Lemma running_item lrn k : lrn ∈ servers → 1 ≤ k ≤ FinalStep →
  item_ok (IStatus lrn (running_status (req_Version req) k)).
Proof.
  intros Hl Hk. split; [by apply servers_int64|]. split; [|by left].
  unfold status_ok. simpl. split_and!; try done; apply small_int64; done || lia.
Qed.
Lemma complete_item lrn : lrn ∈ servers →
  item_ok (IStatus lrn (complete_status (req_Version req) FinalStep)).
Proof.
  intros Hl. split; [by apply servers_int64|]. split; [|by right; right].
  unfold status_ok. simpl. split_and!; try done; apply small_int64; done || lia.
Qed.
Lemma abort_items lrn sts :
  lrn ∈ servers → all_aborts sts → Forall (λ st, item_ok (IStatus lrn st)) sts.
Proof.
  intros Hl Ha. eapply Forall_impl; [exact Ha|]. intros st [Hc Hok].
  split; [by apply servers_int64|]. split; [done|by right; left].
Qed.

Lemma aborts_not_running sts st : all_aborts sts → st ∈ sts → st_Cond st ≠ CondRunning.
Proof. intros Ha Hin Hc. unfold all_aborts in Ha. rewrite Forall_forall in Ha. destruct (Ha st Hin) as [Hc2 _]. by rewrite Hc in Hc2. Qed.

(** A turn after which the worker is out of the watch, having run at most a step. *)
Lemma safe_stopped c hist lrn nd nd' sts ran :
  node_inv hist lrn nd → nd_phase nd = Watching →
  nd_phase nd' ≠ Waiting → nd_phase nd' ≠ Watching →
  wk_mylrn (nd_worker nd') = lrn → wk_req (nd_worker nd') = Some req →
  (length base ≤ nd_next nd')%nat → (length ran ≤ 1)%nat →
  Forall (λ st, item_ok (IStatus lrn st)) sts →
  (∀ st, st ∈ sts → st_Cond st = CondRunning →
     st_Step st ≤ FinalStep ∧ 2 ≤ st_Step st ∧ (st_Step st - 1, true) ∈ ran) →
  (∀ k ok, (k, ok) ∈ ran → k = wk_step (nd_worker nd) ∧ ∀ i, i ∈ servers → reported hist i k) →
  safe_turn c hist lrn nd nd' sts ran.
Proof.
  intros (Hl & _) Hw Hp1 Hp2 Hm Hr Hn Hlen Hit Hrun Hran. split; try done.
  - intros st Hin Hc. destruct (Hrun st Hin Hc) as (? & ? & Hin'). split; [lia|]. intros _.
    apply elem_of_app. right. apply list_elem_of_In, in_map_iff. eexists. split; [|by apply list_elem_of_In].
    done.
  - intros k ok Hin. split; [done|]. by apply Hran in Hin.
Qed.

===

Begin at the line above that has "intros Hl. split;" and stop after the line that has "intros (Hl &", copying each line exactly and adding nothing else.

* _THE COMPLETED TASK_
  intros Hl. split; [by apply servers_int64|]. split; [|by right; right].
  unfold status_ok. simpl. split_and!; try done; apply small_int64; done || lia.
Qed.
Lemma abort_items lrn sts :
  lrn ∈ servers → all_aborts sts → Forall (λ st, item_ok (IStatus lrn st)) sts.
Proof.
  intros Hl Ha. eapply Forall_impl; [exact Ha|]. intros st [Hc Hok].
  split; [by apply servers_int64|]. split; [done|by right; left].
Qed.

Lemma aborts_not_running sts st : all_aborts sts → st ∈ sts → st_Cond st ≠ CondRunning.
Proof. intros Ha Hin Hc. unfold all_aborts in Ha. rewrite Forall_forall in Ha. destruct (Ha st Hin) as [Hc2 _]. by rewrite Hc in Hc2. Qed.

(** A turn after which the worker is out of the watch, having run at most a step. *)
Lemma safe_stopped c hist lrn nd nd' sts ran :
  node_inv hist lrn nd → nd_phase nd = Watching →
  nd_phase nd' ≠ Waiting → nd_phase nd' ≠ Watching →
  wk_mylrn (nd_worker nd') = lrn → wk_req (nd_worker nd') = Some req →
  (length base ≤ nd_next nd')%nat → (length ran ≤ 1)%nat →
  Forall (λ st, item_ok (IStatus lrn st)) sts →
  (∀ st, st ∈ sts → st_Cond st = CondRunning →
     st_Step st ≤ FinalStep ∧ 2 ≤ st_Step st ∧ (st_Step st - 1, true) ∈ ran) →
  (∀ k ok, (k, ok) ∈ ran → k = wk_step (nd_worker nd) ∧ ∀ i, i ∈ servers → reported hist i k) →
  safe_turn c hist lrn nd nd' sts ran.
Proof.
  intros (Hl & _) Hw Hp1 Hp2 Hm Hr Hn Hlen Hit Hrun Hran. split; try done.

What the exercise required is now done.